4. Performance Analysis¶
4.1 Where Does the Performance Actually Come From?¶
Breaking down the performance layers:
| Layer | C++ native (S3FileSystem) | PythonFile (pyarrowfs/adlfs/custom) | Tier 2 (current Azure) |
|---|---|---|---|
| Column pruning | Yes (range reads) | Yes (range reads via Python) | No (full file) |
| I/O coalescing | Yes (C++ ReadRangeCache) | No (Python dispatch per range) | No |
| GIL-free reads | Yes | No | N/A |
| Request pipelining | Yes (C++ HTTP/2 multiplexing) | No (one round-trip per range; connections pooled) | N/A |
| Directory listing | S3 ListObjectsV2 | Varies by SDK | Blob prefix scan |
Key takeaway: The biggest win is column pruning — reading only the byte
ranges needed instead of the full file. This is achievable with any
FileSystemHandler that supports range reads, even with PythonFile overhead.

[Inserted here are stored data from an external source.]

(** The next field starts at its place. *)
Lemma padding_between fields i x y :
  fields !! i = Some x -> fields !! S i = Some y -> ir_placed x -> ir_placed y -> ir_adjacent x y ->
  exists padding, getPaddingAfter graph fields i = Some padding /\
    let next := if 0 <? padding then byte_up (after_field x) + 8 * padding else after_field x in
    (if ir_bool y then next else byte_up next) = ir_start y.
Proof.
  intros Hx Hy Px Py Hadj. pose proof Px as (Hsize & Hpos & Ho & He & Hb & _ & Hs). unfold getPaddingAfter. rewrite Hx. cbn.
  rewrite Hsize. cbn. assert ((i =? length fields - 1)%nat = false) as ->.
  { apply Nat.eqb_neq. apply lookup_lt_Some in Hy. lia. }
  rewrite Hy. cbn. change (sf_Offset x + ir_size x) with (ir_end x). pose proof Py as (_ & Hpos' & Ho' & He' & Hb' & Hn' & _).
  rewrite byte_up_after by done. destruct Hadj as [(Hend & Hbit & Hgap)|(Bx & By & Hoff & Hbit)].
  - destruct (Z.leb_spec (sf_Offset y - ir_end x) 0) as [Hle|Hgt]; (eexists; split; [reflexivity|]); cbv zeta.
    + assert (sf_Offset y = ir_end x) as Heq by lia. cbn.
      assert (ir_start y = 8 * ir_end x) as -> by (unfold ir_start; lia).
      destruct (ir_bool y); [|by apply byte_up_after]. destruct (Hgap eq_refl) as [_ H7]. unfold after_field.
      destruct (ir_bool x); [|done]. unfold ir_start, ir_end. rewrite (H7 eq_refl), (Hs eq_refl). lia.
    + unfold ir_end in He' at 1. rewrite u32_small by (unfold ir_end in *; lia).
      rewrite (proj2 (Z.ltb_lt _ _)) by lia.
      replace (8 * ir_end x + 8 * (sf_Offset y - ir_end x)) with (8 * sf_Offset y) by lia.
      unfold ir_start. rewrite Hbit, Z.add_0_r. destruct (ir_bool y); [done|apply byte_up_bytes].
  - unfold ir_end. rewrite (Hs Bx), Hoff. rewrite (proj2 (Z.leb_le _ _)) by lia. eexists. split; [reflexivity|].
    cbv zeta. rewrite By. cbn. unfold after_field. rewrite Bx. unfold ir_start. rewrite Hoff, Hbit. lia.
Qed.
Lemma padding_last fields i x :
  fields !! i = Some x -> length fields = S i -> ir_placed x -> ir_end x + 8 < 2 ^ 32 ->
  exists padding, getPaddingAfter graph fields i = Some padding /\
    byte_up (if 0 <? padding then byte_up (after_field x) + 8 * padding else after_field x)
      = 8 * (8 * ((ir_end x + 7) / 8)).
Proof.
  intros Hx Hlen Px Hmax. pose proof Px as (Hsize & Hpos & Ho & He & Hb & _ & Hs). unfold getPaddingAfter.
  rewrite Hx. cbn. rewrite Hsize. cbn. assert ((i =? length fields - 1)%nat = true) as -> by (apply Nat.eqb_eq; lia).
  change (sf_Offset x + ir_size x) with (ir_end x). eexists. split; [reflexivity|]. rewrite u32_small by (unfold ir_end in *; lia).
  assert (Z.land (ir_end x) 7 = ir_end x mod 8) as -> by exact (Z.land_ones (ir_end x) 3 ltac:(lia)).
  rewrite byte_up_after by done. set (e := ir_end x) in *.
  assert (0 <= e) by (unfold e, ir_end; lia). pose proof (Z.div_mod e 8 ltac:(lia)) as Hdm.
  pose proof (Z.mod_pos_bound e 8 ltac:(lia)) as Hm.
  destruct (Z.eqb_spec (e mod 8) 0) as [H0|Hne].
  - cbn. rewrite byte_up_after by done. change (ir_end x) with e.
    replace ((e + 7) / 8) with (e / 8); [lia|]. apply Z.div_unique with 7; lia.
  - rewrite u32_small by lia. rewrite (proj2 (Z.ltb_lt _ _)) by lia.
    assert (8 * e + 8 * (8 - e mod 8) = 8 * (e + (8 - e mod 8))) as -> by lia. rewrite byte_up_bytes.
    replace ((e + 7) / 8) with (e / 8 + 1); [lia|]. apply Z.div_unique with (e mod 8 - 1); lia.
Qed.
(** The field is where rounding up to its alignment puts it. *)
Lemma round_up_start pos f a :
  byte_up pos = ir_start f -> sf_Bit f = 0 -> 0 < a -> (a | sf_Offset f) -> round_up pos (8 * a) = ir_start f.
Proof.
  unfold byte_up, ir_start, round_up. intros Hpos Hbit Ha [k Hk].
  assert ((pos + 7) / 8 = k * a) as Hq by lia. assert (8 * sf_Offset f + sf_Bit f = 8 * a * k) as -> by (rewrite Hk; lia).
  pose proof (Z.div_mod (pos + 7) 8 ltac:(lia)) as Hdm. pose proof (Z.mod_pos_bound (pos + 7) 8 ltac:(lia)).
  f_equal. symmetry. apply Z.div_unique_pos with (pos + 8 * a - 1 - 8 * (k * a)); [|ring]. rewrite Hq in Hdm. lia.
Qed.
(* ===== verification/Names.v ===== *)
(** * Names in the style of the target language:
      generators/go/translator/names.go and generators/rust/rustgen/names.go

    The names of a fidl file are ASCII, so that runes are characters here. *)
From Stdlib Require Export Ascii.
From S2P Require Export Prelude.

Definition in_range (lo hi : ascii) (c : ascii) : bool :=
  (N_of_ascii lo <=? N_of_ascii c)%N && (N_of_ascii c <=? N_of_ascii hi)%N.
Definition IsUpper : ascii -> bool := in_range "A" "Z".
Definition IsLower : ascii -> bool := in_range "a" "z".
Definition IsDigit : ascii -> bool := in_range "0" "9".
Definition to_lower (c : ascii) : ascii := if IsUpper c then ascii_of_N (N_of_ascii c + 32) else c.
Definition to_upper (c : ascii) : ascii := if IsLower c then ascii_of_N (N_of_ascii c - 32) else c.
Fixpoint map_string (f : ascii -> ascii) (s : string) : string :=
  match s with EmptyString => "" | String c s => String (f c) (map_string f s) end.
Definition ToLower : string -> string := map_string to_lower.
Definition ToUpper : string -> string := map_string to_upper.
(** [strings.Title] of a name without separators. *)
Definition Title (s : string) : string :=
  match s with EmptyString => "" | String c s => String (to_upper c) s end.

(** [strings.Split(s, sep)] for one character, and [strings.Join]. *)
Fixpoint split_char (sep : ascii) (s : string) : list string :=
  match s with
  | EmptyString => [""]
  | String c s =>
    if Ascii.eqb c sep then "" :: split_char sep s
    else match split_char sep s with
         | x :: r => String c x :: r
         | [] => [String c ""]
         end
  end.
Fixpoint join_with (sep : string) (l : list string) : string :=
  match l with
  | [] => ""
  | [x] => x
  | x :: r => x +:+ sep +:+ join_with sep r
  end.

Definition slice (s : string) (from to : nat) : string := String.substring from (to - from) s.
(** The loop over the runes of one part of a name, [rest] from index [i] on:
    the parts it appends, and the start of the last one. *)
Fixpoint part_loop (namePart rest : string) (i partStart lastRuneStart : nat) (lastRune : ascii)
    : list string * nat :=
  match rest with
  | EmptyString => ([], partStart)
  | String curRune rest =>
    if (i =? 0)%nat then part_loop namePart rest 1 partStart lastRuneStart lastRune
    else
      let up := IsUpper curRune && negb (IsUpper lastRune) in
      let parts := if up then [slice namePart partStart i] else [] in
      let partStart := if up then i else partStart in
      let down := negb (IsUpper curRune || IsDigit curRune) && IsUpper lastRune
                  && negb (partStart =? lastRuneStart)%nat in
      let parts := parts ++ (if down then [slice namePart partStart lastRuneStart] else []) in
      let partStart := if down then lastRuneStart else partStart in
      let r := part_loop namePart rest (S i) partStart i curRune in
      (parts ++ r.1, r.2)
  end.
(** [first] is what the loop takes for the rune before the second one. *)
Definition parts_of (first : ascii) (namePart : string) : list string :=
  let r := part_loop namePart namePart 0 0 0 first in
  r.1 ++ [slice namePart r.2 (String.length namePart)].
(** The first rune; an empty string has a replacement rune, which is not upper case. *)
Definition first_rune (s : string) : ascii := match s with EmptyString => "000" | String c _ => c end.

(** ** Go *)
Definition formatName (name : string) : string :=
  let parts := concat (map (parts_of (first_rune name)) (split_char "_" name)) in
  join_with "" (map (fun p => Title (ToLower p)) parts).
Definition privateName (name : string) : string :=
  match name with EmptyString => "" | String c name => String (to_lower c) name end.

(** ** Rust *)
Definition nameParts (name : string) : list string :=
  concat (map (fun p => parts_of (first_rune p) p) (split_char "_" name)).
Definition formatMethodName (name : string) : string := join_with "_" (map ToLower (nameParts name)).
Definition formatEnumValue (name : string) : string :=
  join_with "" (map (fun p => let t := Title (ToLower p) in if bool_decide (t = "") then "_" else t) (nameParts name)).
Definition formatConstName (name : string) : string :=
  let name :=
    match name with
    | String c (String c' _ as rest) => if Ascii.eqb c "k" && IsUpper c' then rest else name
    | _ => name
    end in
  join_with "_" (map ToUpper (nameParts name)).
Definition ident (name : string) : string := name.

Example formatName_1 : formatName "fooBar_bazURLParser2x" = "FooBarBazUrlParser2x". Proof. reflexivity. Qed.
Example formatMethodName_1 : formatMethodName "GetURLFor" = "get_url_for". Proof. reflexivity. Qed.
Example formatConstName_1 : formatConstName "kMaxSize" = "MAX_SIZE". Proof. reflexivity. Qed.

I/O coalescing and GIL-free reads are secondary optimizations that matter at
high concurrency.
4.2 Estimated Impact by Workload¶
| Workload | Current (Tier 2) | With range-read handler | Improvement |
|---|---|---|---|
| Single Parquet file, 3/50 columns, 500 MB | Download 500 MB | Download ~30 MB | ~17x less data |
| Dataset scan, 100 files × 200 MB, filter pushdown | 20 GB into memory | ~2 GB range reads | ~10x less data |
| Directory listing, 1000 files on HNS | Blob prefix scan | DFS native listing | ~3x faster |
| Small Parquet file (< 64 MB) | Full materialization (fast enough) | Range reads (marginal gain) | Minimal |
4.3 pyarrowfs-adlgen2 vs Custom Handler¶
Both use PythonFile wrapping, so I/O performance should be similar. The
differences are:
| Aspect | pyarrowfs-adlgen2 | Custom handler |
|---|---|---|
| Credential bridging | Factory method or raw FileSystemClient |
Reuse existing backend credentials |
| HNS fallback | None (HNS-only) | Full (reuse existing _hns detection) |
| Error mapping | Azure exceptions propagate raw | Mapped to RemoteStoreError hierarchy |
| Listing performance | Native DFS directory listing | Same (we already use DFS on HNS) |
| Server-side copy | Not supported (download + upload) | Supported (existing copy() method) |
| Maintenance | External dependency | Internal code |
5. Simpler Path: Seekable Range Reader in Existing Backend¶
5.1 The Insight¶
The candidate evaluation in Section 3 focuses on FileSystemHandler
implementations and new backend classes. But pyarrow.NativeFile — the base
class for all Arrow streams — supports read_at(nbytes, offset) for
stateless random access. pa.PythonFile (which wraps Python file objects)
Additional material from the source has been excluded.